Allergic diseases, including allergic rhinitis, asthma, and atopic dermatitis, are common heterogeneous diseases that encompass diverse phenotypes and different pathogeneses. Phenotype studies of allergic diseases can facilitate the identification of risk factors and their underlying pathophysiology, resulting in the application of more effective treatment, selection of better treatment responses, and prediction of prognosis for each phenotype. In the early phase of phenotype studies in allergic diseases, artificial classifications were usually performed based on clinical features, such as triggering factors or the presence of atopy, which can result in the biased classification of phenotypes and limit the characterization of heterogeneous allergic diseases. Subsequent phenotype studies have suggested more diverse phenotypes for each allergic disease using relatively unbiased statistical methods, such as cluster analysis or latent class analysis.
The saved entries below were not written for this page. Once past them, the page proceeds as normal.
(** For every run of a client that allocates from any node, frees blocks it
    holds and stores into them: every call returns and finds its headers intact,
    and the blocks held, headers included, are pairwise disjoint. *)
Theorem mempool_blocks_disjoint {Q} {BQ : BoundedQueue Q} geo (pool : nkit_mempool_t Q) mem held ops :
  pool_ok geo pool mem held → Forall sane ops →
  ∃ pool' mem' held', pool_exec pool mem (view <$> held) ops = Ret (pool', mem', view <$> held') ∧
    pool_ok geo pool' mem' held' ∧
    ∀ i j p size p' size', (view <$> held') !! i = Some (p, size) →
      (view <$> held') !! j = Some (p', size') → i ≠ j →
      disjoint_blocks (p - 8, 8 + size) (p' - 8, 8 + size').
Proof.
  intros H Ho. destruct (pool_exec_ok geo ops pool mem held H Ho) as (pool' & mem' & held' & E & H').
  exists pool', mem', held'. split; [done|]. split; [done|]. intros i j p size p' size' Hi Hj Hne.
  rewrite list_lookup_fmap in Hi, Hj. destruct (held' !! i) as [b|] eqn:Ei; [|done].
  destruct (held' !! j) as [b'|] eqn:Ej; [|done]. unfold view in *. simplify_eq/=.
  pose proof (held_apart geo pool' mem' held' i j b b' H' Ei Ej Hne) as Hd.
  unfold disjoint_blocks, sizeof_nkit_mempool_header_t in *. simpl in *. lia.
Qed.
(** C10. Allocation by many threads, from a pool all of whose slots are free (as
    creation leaves it).  In every interleaving of allocations, frees and client
    stores into held blocks (fewer than 2^61 steps): the blocks held, headers
    included, are pairwise disjoint; each has the size asked for, an address 8 past
    a cache line and an intact header that names its own slab; no call gets stuck,
    a free of a held block least of all.  At every moment every slot of every slab is
    in exactly one place: on that slab's own free-list, in the hands of a thread
    inside a call on it, held by a client, or lost.  When all calls have returned, each
    slab's free-list is a well-formed ring of exactly its own slots that are neither
    held nor lost.  A free loses its block only when its push is refused, which
    happens only while another thread's allocation from the same slab has claimed the
    oldest cell of the free-list and not given it back; the free-list has room then. *)
Theorem mempool_conc_blocks spurious geo pool threads sched s es :
  pool_ready spurious geo pool → Forall mp_ok sched → Z.of_nat (length sched) < 2 ^ 61 →
  traced mp_step (mp_start pool threads) sched = Some (s, es) →
  (∀ i j b b', mp_held s !! i = Some b → mp_held s !! j = Some b' → i ≠ j →
     disjoint_blocks (blk_raw b, 8 + blk_size b) (blk_raw b', 8 + blk_size b')) ∧
  (∀ b, b ∈ mp_held s → mp_mem s !! blk_raw b = Some (Some (blk_slab b)) ∧ (64 | blk_raw b) ∧
     0 < blk_size b ≤ class_size (blk_slab b).2 ∧ (geo (blk_slab b)).1 ≤ blk_raw b ∧
     blk_raw b + 8 + blk_size b ≤ (geo (blk_slab b)).1 + (geo (blk_slab b)).2) ∧
  (∀ t pc sp, mp_threads s !! t = Some pc → pc ≠ MpIdle → is_Some (mp_step s (MpGo t sp))) ∧
  (∀ t i, mp_threads s !! t = Some MpIdle → is_Some (mp_held s !! i) → is_Some (mp_step s (MpFree t i))) ∧
  (∀ id s0, valid_id (pool_num_nodes pool) id → pool_slab pool id = Ret (Some s0) →
     ∃ rs waiting inside, pool_slab (mp_pool s) id = Ret (Some (put_ring s0 rs)) ∧
       waiting ++ inside ++ raws id (mp_held s) ++ holdings (in_hand id) (mp_threads s) ++ lost_at id es ≡ₚ all_slots s0 ∧
       Z.of_nat (length waiting) = ring_head (rs_ring rs) - ring_tail (rs_ring rs) ∧
       length inside = length (filter (λ pc, carrying pc = true) (rs_threads rs))) ∧
  ((∀ t pc, mp_threads s !! t = Some pc → pc = MpIdle) →
     ∀ id s0, valid_id (pool_num_nodes pool) id → pool_slab pool id = Ret (Some s0) →
     ∃ rs q, pool_slab (mp_pool s) id = Ret (Some (put_ring s0 rs)) ∧ ring_rep (rs_ring rs) q ∧
       q ++ raws id (mp_held s) ++ lost_at id es ≡ₚ all_slots s0) ∧
  (∀ l s' ev t id raw, mp_step s l = Some (s', ev) → MpLost t id raw ∈ ev →
     ∃ s0 rs, pool_slab (mp_pool s) id = Ret (Some (put_ring s0 rs)) ∧
       0 ≤ ring_head (rs_ring rs) - ring_tail (rs_ring rs) < slab_capacity s0 ∧
       ∃ t' pc, t' ≠ t ∧ rs_threads rs !! t' = Some pc ∧
         pop_claim pc = Some (ring_head (rs_ring rs) - slab_capacity s0)).
Proof.
  intros R Hok Hn Hr. pose proof (mp_run spurious geo pool R threads sched s es Hok Hn Hr) as I. split_and!.
  - intros i j b b'. apply (held_disjoint spurious geo pool R _ _ s i j b b' I Hn).
  - intros b Hb. destruct (mi_held _ _ _ _ I b Hb) as (Hv & Hs & Hm). destruct (slab_exists _ _ _ R _ Hv) as (s0 & _ & E & _).
    destruct (out_slots _ _ _ R _ _ _ _ s0 I Hn Hv E) as [_ Hin].
    destruct (slot_ptr _ _ _ R _ s0 _ Hv E (Hin _ (held_out es s b Hb))) as (_ & _ & ? & ? & ? & ?).
    unfold sizeof_nkit_mempool_header_t in *. split_and!; try done; lia.
  - intros t pc sp. apply (mp_enabled spurious geo pool R _ es s t pc sp I Hn).
  - intros t i Ht [b Hb]. destruct (inv_free spurious geo pool R _ es s t i b I Hn Ht Hb) as (p & -> & _). done.
  - intros id s0 Hv E. destruct (mi_slabs _ _ _ _ I id s0 Hv E) as [rs [E1 F HF HC]].
    destruct (free_list_places _ _ _ _ _ F ltac:(by eapply slots_few)) as (waiting & inside & P & Hw & Hi).
    exists rs, waiting, inside. by split_and!.
  - intros Hidle id s0. by apply (mp_rest spurious geo pool (length sched)).
  - intros l s' ev t id raw. by apply (mp_loses spurious geo pool (length sched) es).
Qed.

(** ** A concrete pool *)

(** Two nodes, slabs of two slots each. *)
Definition demo_small_slab (id : slab_id) : option (nkit_slab_t nkit_ring_t) :=
  match nkit_slab_create 0 (demo_pool_os (Z.of_nat id.1) id.2) (Z.of_nat id.1) (8 + class_size id.2) 2 with
  | Ret (s, _) => s
  | UB => None
  end.

Definition demo_small_pool : nkit_mempool_t nkit_ring_t :=
  mk_pool 2 ((λ n, mk_pool_node (Z.of_nat n) ((λ k, demo_small_slab (n, k)) <$> seq 0 NUM_SIZE_CLASSES)) <$> seq 0 2).

Lemma demo_small_slab_ok id : valid_id 2 id →
  ∃ s free, pool_slab demo_small_pool id = Ret (Some s) ∧ slab_ok (BQ := ring_queue 0) s free [] ∧
    slab_base s = 2 ^ 30 * (1 + 16 * Z.of_nat id.1 + Z.of_nat id.2) + 64 ∧ slab_capacity s = 2 ∧
    8 + class_size id.2 ≤ slab_obj_size s < 2 ^ 20 ∧ ring_tail (slab_freelist s) = 0.
Proof.
  intros Hv. pose proof Hv as [Hn Hk]. pose proof (class_size_bounds _ Hk) as Hc.
  assert (E : pool_slab demo_small_pool id = Ret (demo_small_slab id)).
  { destruct id as [n k]. cbn [fst snd] in *. unfold pool_slab, demo_small_pool. cbn [fst snd pool_nodes].
    rewrite list_lookup_fmap, lookup_seq_lt by lia. cbn [fmap option_fmap option_map node_slabs].
    rewrite list_lookup_fmap, lookup_seq_lt by lia. done. }
  assert (Hbase : match demo_small_slab id with
    | Some s => slab_base s = 2 ^ 30 * (1 + 16 * Z.of_nat id.1 + Z.of_nat id.2) + 64
    | None => False end).
  { destruct id as [n k]. cbn [fst snd] in *. unfold NUM_SIZE_CLASSES in Hk.
    do 2 (destruct n as [|n]; [do 10 (destruct k as [|k]; [by vm_compute|]); lia|]). lia. }
  rewrite E. unfold demo_small_slab in *.
  destruct (cache_aligned_bounds (8 + class_size id.2)) as [Hcb _]; [lia|].
  pose proof (slab_create_spec 0 (demo_pool_os (Z.of_nat id.1) id.2) (Z.of_nat id.1) (8 + class_size id.2) 2 _
    ltac:(lia) ltac:(lia) ltac:(unfold slab_bytes; lia)) as H.
  pose proof (slab_create_tail 0 (demo_pool_os (Z.of_nat id.1) id.2) (Z.of_nat id.1) (8 + class_size id.2) 2) as Ht.
  destruct (nkit_slab_create _ _ _ _ _) as [[[s|] calls]|]; [|done..].
  destruct H as (_ & Hok & Ec & Es & _). do 2 eexists. split; [done|]. split; [exact Hok|]. rewrite Es.
  split_and!; try done; try lia. by apply (Ht s calls).
Qed.
(* ===== verification/AutoBalancer.v ===== *)
(** * The automatic balancer (src/sched/auto_balancer.c)

    A monitor thread walks a table of registered threads, samples two counters
    for each and moves a thread to the next node when its ratio is above the
    threshold.  Registration runs under a mutex; the monitor does not take it.
    So the model is a step system: the monitor moves from one access of the table
    to the next, and a registration writes its slot field by field. *)

From stdpp Require Import prelude gmap gmultiset.
From Stdlib Require Import ZArith Lia SpecFloat.
From S2P Require Import Prelude Words Double SchedOs Arena Ring Context.
Local Open Scope Z_scope.
Local Open Scope word_scope.

(** ** Data *)

Definition AB_MAX_THREADS : nat := 64.
Definition AB_MIN_INSTRUCTIONS : Z := 1000.

Record ab_entry_t := mk_entry {
  e_tid : Z;
  e_current_node : Z;
  e_fd_miss : Z;
  e_fd_instr : Z;
  e_active : bool;
}.

(** [ab_callback]: whether a callback was given.  The mutex and the monitor are
    in the step system below. *)
Record nkit_auto_balancer := mk_ab {
  ab_stop : bool;
  ab_interval_ms : Z;
  ab_mpki_threshold : double;
  ab_callback : bool;
  ab_entries : list ab_entry_t;
  ab_migration_count : Z;
}.

Definition set_entries (ab : nkit_auto_balancer) (l : list ab_entry_t) : nkit_auto_balancer :=
  mk_ab (ab_stop ab) (ab_interval_ms ab) (ab_mpki_threshold ab) (ab_callback ab) l (ab_migration_count ab).
Definition set_count (ab : nkit_auto_balancer) (n : Z) : nkit_auto_balancer :=
  mk_ab (ab_stop ab) (ab_interval_ms ab) (ab_mpki_threshold ab) (ab_callback ab) (ab_entries ab) n.
Definition set_stop (ab : nkit_auto_balancer) : nkit_auto_balancer :=
  mk_ab true (ab_interval_ms ab) (ab_mpki_threshold ab) (ab_callback ab) (ab_entries ab) (ab_migration_count ab).

(** ** Creation and the registry *)

(** [calloc_ok], [create_ok]: the results of [calloc] and [pthread_create]. *)
Definition nkit_auto_balancer_create (calloc_ok create_ok : bool) (interval_ms : Z)
    (mpki_thresh : double) (cb : bool) : option nkit_auto_balancer :=
  if interval_ms =? 0 then None else
  if dbl_le mpki_thresh (dbl_of_Z 0) then None else
  if negb calloc_ok then None else
  if negb create_ok then None else
  Some (mk_ab false interval_ms mpki_thresh cb (replicate AB_MAX_THREADS (mk_entry 0 0 (-1) (-1) false)) 0).

(** The first slot that is not active. *)
Definition free_slot (l : list ab_entry_t) : option nat :=
  fst <$> list_find (λ e, e_active e = false) l.

(** The first active slot of a thread. *)
Definition slot_of_thread (l : list ab_entry_t) (tid : Z) : option nat :=
  fst <$> list_find (λ e, e_active e = true ∧ e_tid e = tid) l.

(** The stores of a registration, in order: the thread, the node, the
    descriptors, and last that the slot is active. *)
Definition set_tid (e : ab_entry_t) (tid : Z) : ab_entry_t :=
  mk_entry tid (e_current_node e) (e_fd_miss e) (e_fd_instr e) (e_active e).
Definition set_node (e : ab_entry_t) (node : Z) : ab_entry_t :=
  mk_entry (e_tid e) node (e_fd_miss e) (e_fd_instr e) (e_active e).
Definition set_fds (e : ab_entry_t) (m i : Z) : ab_entry_t :=
  mk_entry (e_tid e) (e_current_node e) m i (e_active e).
Definition set_active (e : ab_entry_t) (b : bool) : ab_entry_t :=
  mk_entry (e_tid e) (e_current_node e) (e_fd_miss e) (e_fd_instr e) b.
The classifications of phenotypes in allergic diseases may overlap or be unstable over time due to their complex interactions with genetic and encountered environmental factors during the illness, which may affect the disease course and pathophysiology. In this review, diverse phenotype classifications of allergic diseases, including atopic dermatitis, asthma, and wheezing in children, allergic rhinitis, and atopy, are described. The review also discusses the applications of the results obtained from phenotype studies performed in other countries to Korean children. Consideration of changes in the characteristics of each phenotype over time in an individual's lifespan is needed in future studies.